My family watched expectantly as I grabbed a gift bag and added it to the pile of wrapping paper covering my feet. I wore my family’s traditional birthday hat (a head-sized stuffed cake covered in fuzzy candles) and made a wish over my celebratory muffin, but I couldn’t focus on the party. My Oma’s eyes were glued to her phone, and my eyes were locked on her. A wildfire was near her house, smoke visible on the horizon, and all she could do was wait.
Feeling powerless, I continued with my birthday girl duties, DJing Taylor Swift and chatting through stories about senior year and college applications. Across the room, my Oma piped up. Her friend texted that the fire had crossed the river and was getting closer. In the heat of the Texas summer, the ground was dry, severe water restrictions were already in place and springs were drying up. With the weather forecast showing wind picking up for the night, we knew the fire was a real threat.
From posts on Twitter, I learned that the “Oak Grove” fire was spreading and 0% contained. Air tankers were flying back and forth from a few towns over. Some families had been asked to evacuate. But according to fire trackers, we were still a safe distance away.
My grandparents decided they were comfortable moving to the next phase of the party, a dinner reservation at the fancy Italian restaurant at a hill country winery half an hour away. I changed into a blue sundress and my beloved floral cowgirl boots and applied red lipstick. But when I looked in the mirror, it all felt wrong. How could I celebrate when a wildfire was barreling toward my grandparents’ house? My dad left with my other grandparents, who came from out of town for my birthday, and the rest of us followed.
As soon as my mom and I hit the main road, we could see large plumes of smoke coming off a hill a few miles away. I held my breath as we drove through clouds of smoke, eyes searching for hints of orange on the gray horizon. Cautiously, we followed our route straight past the fire, weaving through a growing swarm of volunteer police cars. We pulled over to let emergency vehicles pass, watching as they turned into the neighborhood just over the hill from my grandparents’ house.

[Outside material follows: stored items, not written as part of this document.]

Lemma write_outcome_is_reported_witness :
  let fetched := {| status_code := 200; json_sha := lit "v1";
                    json_content := lit "log" |} in
  let conflict := {| status_code := 409; json_sha := []; json_content := [] |} in
  let w := {| network := [Ok fetched; Ok conflict]; output := [] |} in
  fst (update_github_file plain quiet (lit "line") (lit "t0ken") (lit "owner")
         (lit "repo") (lit "main") (lit "log.txt") w) = Ok tt.
Proof.
  intros fetched conflict w.
  rewrite (write_outcome_is_reported plain quiet (lit "line") (lit "t0ken")
             (lit "owner") (lit "repo") (lit "main") (lit "log.txt") w
             fetched conflict [] (lit "log") eq_refl eq_refl eq_refl).
  reflexivity.
Defined.

(** X7: the update does not catch what a request raises.  When the
    fetch raises, the update raises the same after that one request,
    and writes nothing; when the write raises, the update raises the
    same after the fetch and the write. *)
Theorem request_failure_leaves_update (base64 : codec) (cfg : settings)
    (message token owner name br file : str) (w : world) (e : exn) :
  (forall rest, network w = Raise e :: rest ->
     let w' := snd (update_github_file base64 cfg message token owner name
                      br file w) in
     fst (update_github_file base64 cfg message token owner name br file w)
     = Raise e
     /\ requests_of (output w')
        = requests_of (output w)
          ++ [HttpGet (api_url owner name br file) (api_headers token)])
  /\
  (forall r rest old,
     network w = Ok r :: Raise e :: rest ->
     status_code r = 200%Z ->
     b64decode_text base64 (json_content r) = Ok old ->
     fst (update_github_file base64 cfg message token owner name br file w)
     = Raise e).
Proof.
  split.
  - intros rest Hnet. unfold update_github_file.
    erewrite bind_ok by apply debug_print_run.
    erewrite bind_raise by (apply request_run; cbn [log network]; exact Hnet).
    cbn [fst snd output log]. split; [reflexivity|].
    rewrite !requests_of_app, requests_of_debug, app_nil_r. reflexivity.
  - intros r rest old Hnet Hstatus Hdecode. unfold update_github_file.
    erewrite bind_ok by apply debug_print_run.
    erewrite bind_ok by (apply request_run; cbn [log network]; exact Hnet).
    rewrite Hstatus. cbn [Z.eqb Pos.eqb negb].
    erewrite bind_ok by (unfold lift; rewrite Hdecode; reflexivity).
    erewrite bind_ok by apply debug_print_run.
    erewrite bind_ok by apply print_run.
    erewrite bind_raise by (apply request_run; reflexivity).
    reflexivity.
Qed.

Lemma request_failure_leaves_update_witness :
  let timeout := Error (lit "Read timed out.") in
  let w := {| network := [Raise timeout]; output := [] |} in
  fst (update_github_file plain quiet (lit "line") (lit "t0ken") (lit "owner")
         (lit "repo") (lit "main") (lit "log.txt") w) = Raise timeout.
Proof.
  intros timeout w.
  destruct (request_failure_leaves_update plain quiet (lit "line") (lit "t0ken")
              (lit "owner") (lit "repo") (lit "main") (lit "log.txt") w timeout)
    as [H _].
  exact (proj1 (H [] eq_refl)).
Defined.

(** *** The drivers (lines 171-291) *)

Lemma offline_ret {A} (a : A) : stays_offline (ret a).
Proof. intros w. now split. Qed.

Lemma offline_lift {A} (r : result A) : stays_offline (lift r).
Proof. intros w. now split. Qed.

Lemma offline_raise {A} (e : exn) : stays_offline (@raise A e).
Proof. intros w. now split. Qed.

Lemma offline_bind {A B} (m : M A) (f : A -> M B) :
  stays_offline m -> (forall a, stays_offline (f a)) -> stays_offline (bind m f).
Proof.
  intros Hm Hf w. unfold bind. destruct (Hm w) as [Hn Hr].
  destruct (m w) as [[a|e] w1]; cbn [snd] in *.
  - destruct (Hf a w1) as [Hn' Hr']. split; congruence.
  - now split.
Qed.

Lemma offline_emit (ev : event) : is_request ev = false -> stays_offline (emit ev).
Proof.
  intros Hev w. cbn. split; [reflexivity|].
  rewrite requests_of_app. cbn. rewrite Hev. apply app_nil_r.
Qed.

Lemma offline_debug_print (cfg : settings) (message : str) :
  stays_offline (debug_print cfg message).
Proof.
  unfold debug_print. destruct (dict_get (debug cfg) false);
    [now apply offline_emit | apply offline_ret].
Qed.

Lemma offline_item {A} (l : list A) (i : nat) : stays_offline (item l i).
Proof.
  unfold item. destruct (nth_error l i); [apply offline_ret | apply offline_raise].
Qed.

Lemma offline_for_each {A} (l : list A) (body : A -> M unit) :
  Forall (fun x => stays_offline (body x)) l -> stays_offline (for_each l body).
Proof.
  induction 1 as [|x l Hx Hl IH]; cbn [for_each].
  - apply offline_ret.
  - apply offline_bind; [exact Hx | intros _; exact IH].
Qed.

I wasted no time calling my grandparents, feeling more uneasy by the second. With the fire only growing, they decided to head home and prepare “go bags.” Turning the car around, my mom and I left no room for argument: Oma and Opa needed to evacuate, and we were going to help. Picking up the phone from the parking lot of the restaurant, my dad announced that black ashes were falling from the sky. At our cue, he canceled the reservation and took my brother back to Austin. My other grandparents went home.
My stomach was full of butterflies as we flew down country roads, seeing and hearing planes flying low overhead. We pulled into Oma and Opa’s driveway at the top of a big hill, where the smoke plume was visible from their front porch. My grandparents had never evacuated from a wildfire before, but they had made a list of essential items during a threat a few years prior.
Opa began sorting important legal and financial documents. Oma sent me to work collecting every photograph from around the house while she and my mom filtered through art and cards from grandkids. I couldn’t stop my tears as we filled a box with family memories, from the barely legible watermelon-basil recipe I wrote in elementary school to the stuffed bunny I cuddled with every time I stayed over as a kid. Standing inside the house that my grandparents built, surrounded by relics of our family’s history, I processed the fact that we couldn’t protect everything. With little time to evacuate and limited space in our cars, we made split-second decisions on whether or not items were worth saving. My grandpa’s boots. My grandma’s jewelry box. The rifles that had been passed down for generations. Photos of my great-great-grandparents. The “I love MacJ” sticker resting on my grandma’s mirror. The bunny statues scattered around the house. The grandparent book.
From work files to formal wear, my grandparents had no trouble leaving things behind. My grandpa said he knew, after 70 years of life, that very few items actually mattered. He could replace the sofas and the suits and the silverware, but he couldn’t replace his loved ones and the memories they shared. The whole house could burn down, but with his family by his side, it would be OK. When we were confident that we had collected the essential items, walls bare except for the shadow of photos that hung there for years, we locked the door and found shelter at a house down the road.
After unloading the boxes, we ordered a pizza, not exactly the luxurious Italian birthday dinner we had all expected. We spent the night tracking the fire from the living room and comforting each other. It wasn’t until we sat down to eat that my grandparents discovered that in the whirlwind of collecting family photos and fragments of my childhood, they had left some money behind.
By 11 p.m. the fire was partially contained, and my grandparents had somewhere safe to sleep. My mom and I said our goodbyes, and my grandparents engulfed me in a big hug. As they wished me a happy birthday once more, all I could do was laugh. It seemed impossible that the day that began with Starbucks and shopping had ended with wildfires and watery eyes.
The wildfire was fully contained a couple days later, and it never reached my grandparents. I was sad that my birthday had quite literally gone up in flames, but more than anything I was relieved that my loved ones were OK. My Opa was right: From a fancy dinner to the items unprotected in their house, no item held a birthday candle to the family I celebrated with.